** Opening Supplied material block **
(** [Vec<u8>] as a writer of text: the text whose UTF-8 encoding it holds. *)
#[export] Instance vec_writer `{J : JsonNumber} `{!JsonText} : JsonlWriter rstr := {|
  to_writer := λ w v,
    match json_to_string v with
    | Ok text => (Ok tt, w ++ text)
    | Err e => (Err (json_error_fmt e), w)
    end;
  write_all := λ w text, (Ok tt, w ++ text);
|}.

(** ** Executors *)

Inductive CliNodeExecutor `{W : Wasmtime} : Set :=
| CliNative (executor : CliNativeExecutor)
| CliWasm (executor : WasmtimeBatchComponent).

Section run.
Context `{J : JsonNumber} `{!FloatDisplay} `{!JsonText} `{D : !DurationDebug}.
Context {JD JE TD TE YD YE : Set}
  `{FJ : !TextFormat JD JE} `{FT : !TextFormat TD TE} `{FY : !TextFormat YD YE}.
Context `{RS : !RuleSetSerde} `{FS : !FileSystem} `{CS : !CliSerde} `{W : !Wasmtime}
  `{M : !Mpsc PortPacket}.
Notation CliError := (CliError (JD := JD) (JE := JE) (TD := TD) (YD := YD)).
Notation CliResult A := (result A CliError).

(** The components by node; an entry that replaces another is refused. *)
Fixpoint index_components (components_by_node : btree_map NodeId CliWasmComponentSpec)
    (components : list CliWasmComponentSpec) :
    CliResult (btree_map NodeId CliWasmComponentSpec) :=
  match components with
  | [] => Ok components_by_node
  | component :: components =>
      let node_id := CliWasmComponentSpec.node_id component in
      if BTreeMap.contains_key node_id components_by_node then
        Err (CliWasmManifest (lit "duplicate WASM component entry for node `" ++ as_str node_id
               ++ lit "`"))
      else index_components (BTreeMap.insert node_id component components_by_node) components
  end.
** Closing Supplied material block **
** Opening Supplied material block **
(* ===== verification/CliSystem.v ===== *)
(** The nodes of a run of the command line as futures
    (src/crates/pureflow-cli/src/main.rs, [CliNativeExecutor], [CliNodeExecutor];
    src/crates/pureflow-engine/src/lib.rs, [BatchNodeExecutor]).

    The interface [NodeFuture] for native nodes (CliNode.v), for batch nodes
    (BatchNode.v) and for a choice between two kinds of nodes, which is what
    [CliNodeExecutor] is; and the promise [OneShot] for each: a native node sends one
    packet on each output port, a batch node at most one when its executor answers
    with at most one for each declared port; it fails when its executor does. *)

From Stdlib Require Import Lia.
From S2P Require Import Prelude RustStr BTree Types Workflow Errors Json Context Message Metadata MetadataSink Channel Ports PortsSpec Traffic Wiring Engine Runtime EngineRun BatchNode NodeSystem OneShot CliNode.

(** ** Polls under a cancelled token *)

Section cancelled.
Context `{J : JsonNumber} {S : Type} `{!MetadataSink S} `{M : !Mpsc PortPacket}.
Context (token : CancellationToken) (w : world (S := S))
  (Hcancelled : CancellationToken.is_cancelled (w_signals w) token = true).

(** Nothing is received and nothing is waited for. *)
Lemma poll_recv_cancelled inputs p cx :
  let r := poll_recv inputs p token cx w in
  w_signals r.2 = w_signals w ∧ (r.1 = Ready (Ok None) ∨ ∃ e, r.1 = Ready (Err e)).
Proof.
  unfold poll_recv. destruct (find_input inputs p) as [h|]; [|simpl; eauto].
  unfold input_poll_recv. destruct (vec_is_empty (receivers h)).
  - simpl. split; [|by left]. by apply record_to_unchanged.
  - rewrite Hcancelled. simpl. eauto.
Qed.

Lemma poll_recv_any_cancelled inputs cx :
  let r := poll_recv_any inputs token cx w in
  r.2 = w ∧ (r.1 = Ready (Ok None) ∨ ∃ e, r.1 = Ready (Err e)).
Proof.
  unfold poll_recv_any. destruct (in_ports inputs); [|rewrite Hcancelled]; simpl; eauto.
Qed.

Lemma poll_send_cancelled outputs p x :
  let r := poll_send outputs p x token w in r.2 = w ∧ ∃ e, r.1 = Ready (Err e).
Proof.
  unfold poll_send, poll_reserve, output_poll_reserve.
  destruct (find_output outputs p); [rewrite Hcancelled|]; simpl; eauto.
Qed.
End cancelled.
** Closing Supplied material block **
What is needed
Among the lines of the listing above, which ones contain the word "pureflow"? Show them.

Answer section
    (src/crates/pureflow-cli/src/main.rs, [CliNativeExecutor], [CliNodeExecutor];
    src/crates/pureflow-engine/src/lib.rs, [BatchNodeExecutor]).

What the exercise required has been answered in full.